Aim of the exercise
Every line of the listing that contains the word "cstr" is to be copied out.

Data provided
(** in the command that parsecmd builds every argument and file name is a
    maximal word of the line, no command has MAXARGS arguments or more, so that
    argv stays terminated, only descriptors 0 and 1 are redirected, and after nulterminate has written its zeros each
    pointer of the command reads, as a C string, exactly its word. *)
Theorem parsecmd_words line c buf :
  Forall (λ c, c ≠ 0) line → parsecmd line = Ok (c, buf) tt →
  cmd_ok line c ∧ length buf = S (length line) ∧
  ∀ sp, sp ∈ cmd_words c → cstr (drop sp.1 buf) = word line sp.
Proof.
  intros Hl Hc. destruct (parsecmd_spec line Hl) as [(c' & Hc' & Hok)|[e He]]; [|congruence].
  assert (c' = c ∧ buf = nulterminate c (line ++ [0])) as [-> ->] by (split; congruence).
  split; [done|]. rewrite nulterminate_cut. split; [rewrite cut_length, length_app; simpl; lia|].
  intros sp Hsp. apply cut_words; [done|by apply cmd_ok_words|done].
Qed.
Lemma parsecmd_words_witness :
  ∃ c buf, parsecmd [97; 32; 98; 62; 99; 124; 100] = Ok (c, buf) tt ∧
           (2, 3)%nat ∈ cmd_words c ∧ cstr (drop 2 buf) = [98].
Proof.
  eexists _, _. split; [vm_compute; reflexivity|]. split; [repeat first [apply list_elem_of_here|apply list_elem_of_further]|].
  refine (proj2 (proj2 (parsecmd_words [97; 32; 98; 62; 99; 124; 100] _ _ _ _)) (2, 3)%nat _).
  - repeat constructor; lia.
  - vm_compute. reflexivity.
  - repeat first [apply list_elem_of_here|apply list_elem_of_further].
Defined.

Answer below
  ∀ sp, sp ∈ cmd_words c → cstr (drop sp.1 buf) = word line sp.
           (2, 3)%nat ∈ cmd_words c ∧ cstr (drop 2 buf) = [98].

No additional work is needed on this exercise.